Dari Koleksi Jadi Cuan, Eksistensi Para Penjual Vinyl & Kaset Pita di Jakarta - my blog

kumparan - #kumparanAdalahJawaban
 
Dari Koleksi Jadi Cuan, Eksistensi Para Penjual Vinyl & Kaset Pita di Jakarta
May 18th 2025, 10:00 by kumparanBISNIS

Toko Milers Record di Pasar Santa, Jakarta, Selasa (13/5/2025). Foto: Argya Maheswara/kumparan
Toko Milers Record di Pasar Santa, Jakarta, Selasa (13/5/2025). Foto: Argya Maheswara/kumparan

Di era musik digital, eksistensi melodi yang didengar dari piringan hitam atau vinyl sampai kaset pita masih memiliki tempat di hati para penggemar. Di Jakarta, toko vinyl dan kaset pita pun tak sulit dijumpai karena ada di beberapa lokasi.

Mulai dari Blok M sampai Pasar Santa, beberapa toko 'musik fisik' masih eksis berdiri dan memiliki pelanggan. Salah satu tempat yang menjadi salah satu surga vinyl sampai kaset pita adalah Pasar Santa.
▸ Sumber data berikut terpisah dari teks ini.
(** The new contents of [assembled]. *)
Lemma step_graph counts' ready' rest kids assembled' :
  (forall p prow, rows !! p = Some prow ->
     counts' !! p = Some (length (open_children (delete id remaining) (x_child_ids prow)))) ->
  (forall x, x ∈ ready' <-> exists xrow, delete id remaining !! x = Some xrow /\
     length (open_children (delete id remaining) (x_child_ids xrow)) = 0) ->
  (forall x, rest !! x = if decide (x ∈ x_child_ids row) then None else assembled !! x) ->
  Forall2 (fun c k => assembled !! c = Some k) (x_child_ids row) kids ->
  assembled' = match parents !! id with
               | Some _ => <[id := embed row ((own_part row) <| i_children := kids |>)]> rest
               | None => rest
               end ->
  graph_ok (delete id remaining) counts' ready' assembled'.
Proof.
  intros Hcounts Hready Hrest Hkids ->.
  assert (Hnone : forall x, delete id remaining !! x = None <-> x = id \/ remaining !! x = None).
  { intros x. rewrite lookup_delete_None. naive_solver. }
  assert (Hmine : forall x, parents !! x = Some id -> x ∈ x_child_ids row).
  { intros x (prow & Hp & Hx)%Hparents. pose proof step_row. by simplify_eq. }
  split; [|..|done|done| |].
  - etrans; [apply delete_subseteq|apply Hok].
  - intros x xrow c Hx Hxn Hc. apply Hnone. right. apply Hnone in Hxn as [->|Hxn].
    + apply step_children. pose proof step_row. by simplify_eq.
    + by eapply (go_closed _ _ _ _ Hok).
  - assert (Hold : forall x e, rest !! x = Some e -> exists xrow p i, rows !! x = Some xrow /\
      delete id remaining !! x = None /\ parents !! x = Some p /\ is_Some (delete id remaining !! p) /\
      rebuilt rows x i /\ e = embed xrow i).
    { intros x e He. rewrite Hrest in He. destruct (decide (x ∈ x_child_ids row)) as [|Hn]; [done|].
      destruct (go_assembled _ _ _ _ Hok x e He) as (xrow & p & i & ? & ? & Hp & Hpr & ? & ?).
      exists xrow, p, i. split; [done|]. split; [apply Hnone; by right|]. split; [done|]. split; [|done].
      rewrite lookup_delete_ne; [done|]. intros <-. by apply Hn, Hmine. }
    intros x e. destruct (parents !! id) as [p|] eqn:Ep; [|apply Hold].
    destruct (decide (x = id)) as [->|Hne]; [|rewrite lookup_insert_ne by done; apply Hold].
    rewrite lookup_insert_eq. intros [= <-].
    destruct (proj1 (Hparents id p) Ep) as (prow & Hp & Hc). destruct (step_parent p prow Hp Hc) as [Hpr Hpn].
    exists row, p, ((own_part row) <| i_children := kids |>). split; [apply step_row|].
    split; [by rewrite lookup_delete_eq|]. split; [done|]. split; [by rewrite lookup_delete_ne|].
    split; [by apply step_rebuilt|done].
  - intros x xrow p Hx Hxn Hp Hpr. destruct (decide (x = id)) as [->|Hne].
    + rewrite Hp. rewrite lookup_insert_eq. eauto.
    + apply Hnone in Hxn as [|Hxn]; [done|].
      assert (Hpi : p <> id) by (intros ->; rewrite lookup_delete_eq in Hpr; by destruct Hpr).
      assert (Hs : is_Some (rest !! x)).
      { rewrite Hrest. destruct (decide (x ∈ x_child_ids row)) as [Hc|].
        - destruct Hpi. assert (Hpx : parents !! x = Some id) by (apply Hparents; exists row; split; [apply step_row|done]).
          congruence.
        - apply (go_waiting _ _ _ _ Hok x xrow p); [done|done|done|]. by rewrite lookup_delete_ne in Hpr. }
      destruct (parents !! id); [by rewrite lookup_insert_ne|done].
Qed.
(* ===== verification/Pipeline.v ===== *)
(** * Pipeline: the stages an insight passes through
    ([src/core/pipeline/mod.rs], [and_pipe.rs], [or_pipe.rs] and the
    [InsightPipeline] of [src/core/strategy/types/mod.rs])

    A pipe is a trait object: the strategies bring their own.  What the engine
    asks of such a pipe is the class [LeafPipe]; the two composites of the engine
    are constructors of [Pipe].  A pipe that has to wait for the broker suspends
    the insight ([pr_deferred]) and is resumed later; a composite remembers which
    of its children was suspended. *)
From S2P Require Import Prelude.
From S2P Require Import OrderedSet.
From S2P Require Import Float64.
From S2P Require Import Text.
From S2P Require Import BrokerTypes.
From S2P Require Import TimeFrame.
From S2P Require Import InsightTypes.
From S2P Require Import Commands.
From S2P Require Import ExecutionData.
From S2P Require Import Insight.
From S2P Require Import Operations.
From S2P Require Import Checkpoint.
From S2P Require Import CommandWorker.
From S2P Require Import SnapshotDependencies.

(** ** Results *)
Record InsightPipeResult := mkPipeResult {
  pr_passed : bool;
  pr_success : bool;
  pr_message : option text;
  pr_pipe_name : string;
  pr_deferred : option InsightPipeDeferral
}.
Definition pipe_result_new (passed success : bool) (message : option text) (pipe_name : string)
    : InsightPipeResult :=
  let '(passed, success) :=
    if passed then (true, true) else if negb success then (false, false) else (passed, success) in
  mkPipeResult passed success message pipe_name None.
Definition pipe_result_deferred (dependency : InsightPipeDeferral) (pipe_name : string)
    : InsightPipeResult := mkPipeResult false true None pipe_name (Some dependency).
Lemma turn_skip start index w rest rest' t :
  turn_frame start (S index) rest rest' t -> turn_frame start index (w :: rest) (w :: rest') t.
Proof.
  intros (Hl & Ht & Hn). unfold turn_frame. simpl. split; [by rewrite Hl|]. split.
  - destruct (start - index) as [|d] eqn:E; [done|]. simpl. replace d with (start - S index) by lia. by rewrite Ht.
  - destruct t as [n r|]; [|done]. destruct Hn as (Hb & Hd & Hr). split; [lia|]. split; [done|].
    replace (S n - index) with (S (S n - S index)) by lia. done.
Qed.
Lemma turn_ran start index (w w' : WrappedInsightPipe) rest rest' t :
  start <= index -> turn_frame start (S index) rest rest' t -> turn_frame start index (w :: rest) (w' :: rest') t.
Proof.
  intros Hs (Hl & Ht & Hn). unfold turn_frame. simpl. split; [by rewrite Hl|].
  replace (start - index) with 0 by lia. split; [done|].
  destruct t as [n r|]; [|done]. destruct Hn as (Hb & Hd & Hr). split; [lia|]. split; [done|].
  replace (S n - index) with (S (S n - S index)) by lia. done.
Qed.
Lemma turn_ends start index (w w' : WrappedInsightPipe) rest r :
  start <= index -> turn_frame start index (w :: rest) (w' :: rest) (TurnEnded r).
Proof. intros Hs. unfold turn_frame. simpl. split; [done|]. by replace (start - index) with 0 by lia. Qed.
Lemma turn_stops start index (w w' : WrappedInsightPipe) rest r :
  start <= index -> is_some (pr_deferred r) = true ->
  turn_frame start index (w :: rest) (w' :: rest) (SuspendedAt index r).
Proof.
  intros Hs Hd. unfold turn_frame. simpl. split; [done|]. replace (start - index) with 0 by lia. split; [done|].
  split; [lia|]. split; [done|]. by replace (S index - index) with 1 by lia.
Qed.
Hint Resolve turn_skip turn_ran turn_ends turn_stops : aqe.

Abbreviation Run := (Pipe P -> C -> Insight -> Pipe P * C * Insight * InsightPipeResult).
Ketika masuk ke pasar di bilangan Petogogan, Jakarta Selatan, waktu terasa berputar ke era 1980-1990-an atau bahkan lebih jauh ke era 1970-an. Di lantai 2 pasar tersebut, berbagai barang yang dinilai vintage dan retro sangat mudah ditemui dan memiliki penggemarnya.

Di sana berbagai toko vinyl, kaset pita sampai kaset cakram (CD) banyak dijumpai. Biasanya para pengunjung baik pembeli maupun orang yang tertarik untuk melihat-lihat wujud musik fisik biasanya mulai ramai di atas pukul satu siang.

Pada Selasa (13/5), kumparan melipir ke salah satu dari 8 toko vinyl yang ada di Pasar Santa yakni Millers Records. Di sana, kumparan disambut oleh Abas (31) yang merupakan staf di Millers Records.

Ia mengungkap penjualan vinyl saat ini tak hanya dilakukan lewat penjualan langsung di toko namun juga merambah ke penjualan online melalui marketplace. Meski begitu, menurutnya penjualan langsung di toko masih lebih diminati. Dari total penjualan vinyl per bulan, keuntungannya pun bisa mencapai ratusan juta.

"Omzet tuh bisa Rp 100 juta, per bulan, kalau minat kebanyakan offline karena bisa lihat fisik, bisa ngobrol, bisa tanya referensinya, bisa nyari event," kata Abas saat ditemui kumparan.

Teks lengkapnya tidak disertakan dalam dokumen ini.